Task details:
Retype the listing that follows, exactly as written.

Source material:
Lemma config_file_stores_only_witness :
  Tree3.values = Some (5, 9) ∧ ∃ s', Tree3.loaded_file = Ret (None, s') ∧ w_opts s' !! 1%nat = Some Tree3.wait.
Proof.
  split; [vm_compute; reflexivity|]. assert (Tree3.values = Some (5, 9)) as Hv by (vm_compute; reflexivity).
  unfold Tree3.values in Hv. destruct Tree3.loaded_file as [[e s']|p] eqn:E; [|discriminate Hv]. exists s'.
  destruct (@config_file_stores_only toy_formats Tree3.file Demo.orders Tree3.two "" Tree3.world2 e s' E) as [-> H].
  split; [reflexivity|]. destruct (H 1%nat Tree3.wait eq_refl) as (op & Eo & _ & _ & _ & Hd).
  rewrite Eo. by rewrite (Hd eq_refl).
Defined.

Lemma env_names_witness :
  let s := MkWorld [["r"; "a"; "b"; ""]]%string ∅ ∅ in
  ∃ envs s', env_configs (Some (0, 3)%nat) [("x"%string, 0%nat); ("y"%string, 1%nat)] s = Ret (envs, s') ∧
    ∃ x, envs !! 0%nat = Some x ∧ env_Opt x = 0%nat ∧
      Paths.elems (w_arrays s') (env_Name x) = ["r"; "a"; "b"; "y"]%string.
Proof.
  intros s. eexists _, _. split; [reflexivity|].
  apply (env_names (Some (0, 3)%nat) [("x"%string, 0%nat); ("y"%string, 1%nat)] s _ _
           ltac:(split; cbn; lia) eq_refl) with (i := 0%nat) (k := "x"%string) (o := 0%nat). reflexivity.
Defined.

Lemma GetOpt_finds_witness :
  opt_at Tree3.tree ["r"; "a"; "b"; "y"]%string 1 ∧ GetOpt Demo.orders Tree3.tree ["r"; "a"; "b"; "y"]%string = Some 1%nat.
Proof.
  assert (opt_at Tree3.tree ["r"; "a"; "b"; "y"]%string 1) as H.
  { apply (at_below _ Tree3.cmd_a); [left|]. apply (at_below _ Tree3.cmd_b); [left|]. apply (at_here Tree3.cmd_b). right. left. }
  split; [exact H|]. apply GetOpt_finds; [intros; reflexivity| |exact H].
  assert (∀ c, NoDup (Norm ∘ fst <$> Configs c) ∧ NoDup (Norm ∘ Name <$> Commands c) → Forall distinct (Commands c) → distinct c) as D.
  { intros c [H1 H2] H3. constructor; [exact H1|exact H2|]. by apply Forall_forall. }
  do 2 (apply D; [apply (bool_decide_unpack _); vm_compute; exact I|]; constructor; [|constructor]).
  apply D; [apply (bool_decide_unpack _); vm_compute; exact I|constructor].
Defined.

Problem solution:
Lemma config_file_stores_only_witness :
  Tree3.values = Some (5, 9) ∧ ∃ s', Tree3.loaded_file = Ret (None, s') ∧ w_opts s' !! 1%nat = Some Tree3.wait.
Proof.
  split; [vm_compute; reflexivity|]. assert (Tree3.values = Some (5, 9)) as Hv by (vm_compute; reflexivity).
  unfold Tree3.values in Hv. destruct Tree3.loaded_file as [[e s']|p] eqn:E; [|discriminate Hv]. exists s'.
  destruct (@config_file_stores_only toy_formats Tree3.file Demo.orders Tree3.two "" Tree3.world2 e s' E) as [-> H].
  split; [reflexivity|]. destruct (H 1%nat Tree3.wait eq_refl) as (op & Eo & _ & _ & _ & Hd).
  rewrite Eo. by rewrite (Hd eq_refl).
Defined.

Lemma env_names_witness :
  let s := MkWorld [["r"; "a"; "b"; ""]]%string ∅ ∅ in
  ∃ envs s', env_configs (Some (0, 3)%nat) [("x"%string, 0%nat); ("y"%string, 1%nat)] s = Ret (envs, s') ∧
    ∃ x, envs !! 0%nat = Some x ∧ env_Opt x = 0%nat ∧
      Paths.elems (w_arrays s') (env_Name x) = ["r"; "a"; "b"; "y"]%string.
Proof.
  intros s. eexists _, _. split; [reflexivity|].
  apply (env_names (Some (0, 3)%nat) [("x"%string, 0%nat); ("y"%string, 1%nat)] s _ _
           ltac:(split; cbn; lia) eq_refl) with (i := 0%nat) (k := "x"%string) (o := 0%nat). reflexivity.
Defined.

Lemma GetOpt_finds_witness :
  opt_at Tree3.tree ["r"; "a"; "b"; "y"]%string 1 ∧ GetOpt Demo.orders Tree3.tree ["r"; "a"; "b"; "y"]%string = Some 1%nat.
Proof.
  assert (opt_at Tree3.tree ["r"; "a"; "b"; "y"]%string 1) as H.
  { apply (at_below _ Tree3.cmd_a); [left|]. apply (at_below _ Tree3.cmd_b); [left|]. apply (at_here Tree3.cmd_b). right. left. }
  split; [exact H|]. apply GetOpt_finds; [intros; reflexivity| |exact H].
  assert (∀ c, NoDup (Norm ∘ fst <$> Configs c) ∧ NoDup (Norm ∘ Name <$> Commands c) → Forall distinct (Commands c) → distinct c) as D.
  { intros c [H1 H2] H3. constructor; [exact H1|exact H2|]. by apply Forall_forall. }
  do 2 (apply D; [apply (bool_decide_unpack _); vm_compute; exact I|]; constructor; [|constructor]).
  apply D; [apply (bool_decide_unpack _); vm_compute; exact I|constructor].
Defined.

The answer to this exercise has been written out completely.